Devant la dégringolade des prix de la vanille, créer des coopératives financières a permis à plusieurs milliers de producteurs de vanille du nord-est de Madagascar de maintenir la tête hors de l’eau.

Le prix de la vanille, principal produit d’exportation de cette île de l’océan Indien, diminue progressivement depuis 2003 ; cette année-là, l’épice avait atteint le prix record de 450 à 500 dollars le kilo, avant de tomber à 50 dollars le kilo au début de l’année 2005, puis à environ 30 dollars le kilo en 2007.

La vanille est principalement produite dans la région fertile de la Sava, dans le nord-est, où quelque 70 pour cent de la population dépendent de cette épice, selon le Fonds international des Nations Unies pour le développement agricole (FIDA).

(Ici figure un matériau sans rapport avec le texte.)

(* ===================================================================== *)
(** * C2, C10, C3: decoding *)
(* ===================================================================== *)

(** C2.  [decodeTokens] is defined on every list of integers.  A token
    that is not an id of the inverse map and lies below the offset 2000
    contributes the text "<UNK>" at its place, between the texts of the
    tokens before and after it, and its step (number: position + 1) records
    "Token <t> not found, using <UNK>" with output "<UNK>"; there is one
    step per token, so decoding went on after it. *)
Theorem decode_unknown_token (calls : list Call) (pre post : list Z) (t : Z) :
  JsMap.has Z.eqb t
    (TokenVisualizer.reverseVocabulary (this (tokenizerAfter calls))) = false ->
  t < 2000 ->
  let w := tokenizerAfter calls in
  let r := decodeTokens (pre ++ t :: post) w in
  DecodeResult.text (fst r) =
    DecodeResult.text (fst (decodeTokens pre w)) ++ str "<UNK>"
    ++ DecodeResult.text (fst (decodeTokens post w)) /\
  nth_error (decArrayAt (heap (snd r)) (DecodeResult.steps (fst r)))
            (List.length pre)
    = Some {| DecStep.step := Z.of_nat (List.length pre) + 1;
              DecStep.input := t;
              DecStep.process :=
                str "Token " ++ numberToString t
                    ++ str " not found, using <UNK>";
              DecStep.output := str "<UNK>" |} /\
  List.length (decArrayAt (heap (snd r)) (DecodeResult.steps (fst r)))
    = List.length (pre ++ t :: post).
Proof.
  intros H L. cbv zeta.
  destruct (decode_one calls pre post t) as (A & B & C).
  assert (S : decodeTokenStep (this (tokenizerAfter calls)) t
                              (Z.of_nat (List.length pre)) =
              {| DecStep.step := Z.of_nat (List.length pre) + 1;
                 DecStep.input := t;
                 DecStep.process :=
                   str "Token " ++ numberToString t
                       ++ str " not found, using <UNK>";
                 DecStep.output := str "<UNK>" |}).
  { unfold decodeTokenStep. apply has_false_iff in H. rewrite H.
    rewrite tokenizer_asciiOffset.
    replace (2000 <=? t) with false by (symmetry; apply Z.leb_gt; exact L).
    reflexivity. }
  rewrite S in A, B. auto.
Qed.


(** C3.  For every unit [u] of the forward map, with id [id], decoding the
    one-token list [[id]] gives the text [u]. *)
Theorem decode_vocabulary_id (calls : list Call) (u : jsstring) (id : Z) :
  JsMap.get jsstring_eqb u
    (TokenVisualizer.vocabulary (this (tokenizerAfter calls))) = Some id ->
  DecodeResult.text (fst (decodeTokens [id] (tokenizerAfter calls))) = u.
Proof.
  intros H. apply vocabulary_roundtrip in H.
  rewrite decodeTokens_text. unfold decodedText; simpl.
  unfold decodeTokenStep. rewrite H. simpl. apply app_nil_r.
Qed.

(* ===================================================================== *)
(** * C7: unit splitting *)
(* ===================================================================== *)

Lemma flush_acc (tokens : list jsstring) (cur : jsstring) :
  flush tokens cur = tokens ++ flush [] cur.
Proof.
  unfold flush; destruct (nonEmpty cur); simpl;
    [reflexivity | rewrite app_nil_r; reflexivity].
Qed.

(** The units already pushed are a prefix of the result. *)
Lemma tokenizeFrom_acc (text : jsstring) :
  forall tokens cur,
    tokenizeFrom text tokens cur = tokens ++ tokenizeFrom text [] cur.
Proof.
  induction text as [|c text IH]; intros tokens cur; simpl.
  - apply flush_acc.
  - destruct (isWhitespace c).
    + rewrite IH. rewrite (IH (if negb (c =? 32) then _ else _)).
      rewrite (flush_acc tokens cur).
      destruct (negb (c =? 32)); rewrite <- ?app_assoc; reflexivity.
    + destruct (isPunctuation c).
      * rewrite IH. rewrite (IH (flush [] cur ++ [[c]])).
        rewrite (flush_acc tokens cur), <- !app_assoc; reflexivity.
      * apply IH.
Qed.

Lemma isRegular_true (c : Z) :
  isRegular c = true -> isWhitespace c = false /\ isPunctuation c = false.
Proof.
  unfold isRegular. rewrite andb_true_iff, !negb_true_iff; tauto.
Qed.

Lemma isRegular_false (c : Z) :
  isRegular c = false ->
  isWhitespace c = true \/ (isWhitespace c = false /\ isPunctuation c = true).
Proof.
  unfold isRegular. destruct (isWhitespace c), (isPunctuation c); simpl;
    auto; discriminate.
Qed.

(** A separator flushes the pending run, adds its own unit, and the scan
    restarts with nothing pending. *)
Lemma tokenizeFrom_sep (c : Z) (rest : jsstring) (tokens : list jsstring)
      (cur : jsstring) :
  isRegular c = false ->
  tokenizeFrom (c :: rest) tokens cur =
  flush tokens cur ++ sepUnits c ++ tokenizeWords rest.
Proof.
  intros H. unfold tokenizeWords, sepUnits. simpl.
  destruct (isRegular_false c H) as [W|[W P]]; rewrite W.
  - rewrite tokenizeFrom_acc.
    destruct (c =? 32); simpl; rewrite <- ?app_assoc; reflexivity.
  - rewrite P, tokenizeFrom_acc.
    assert ((c =? 32) = false) as ->.
    { destruct (c =? 32) eqn:E; [|reflexivity].
      apply Z.eqb_eq in E; subst c. discriminate W. }
    rewrite <- app_assoc; reflexivity.
Qed.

L’agence avait lancé le système des coopératives en 1998/99, à une époque où la vanille avoisinait son prix actuel.

« Les prix de la vanille fonctionnent selon un cycle de 10 ans ; nous voulions permettre aux petits paysans d’avoir un filet de sûreté au moment où le prix devait baisser », a expliqué Benoît Thierry, responsable des programmes du FIDA à Madagascar. « C’est sans doute la plus belle réussite du projet – avoir su lier la production et les ventes à un système d’épargne et de crédit ».

Dans le cadre du Programme d’amélioration et de développement agricoles du nord-est, trois types de coopératives ont été créés : pour faire en sorte que les paysans disposent d’un filet de sûreté financier ; pour leur permettre de se regrouper, ajouter de la valeur à leur vanille et les aider à la commercialiser ; et enfin pour leur permettre d’être parallèlement plus autosuffisants en matière de production rizicole, afin d’assurer leur sécurité alimentaire au cours de la saison sèche.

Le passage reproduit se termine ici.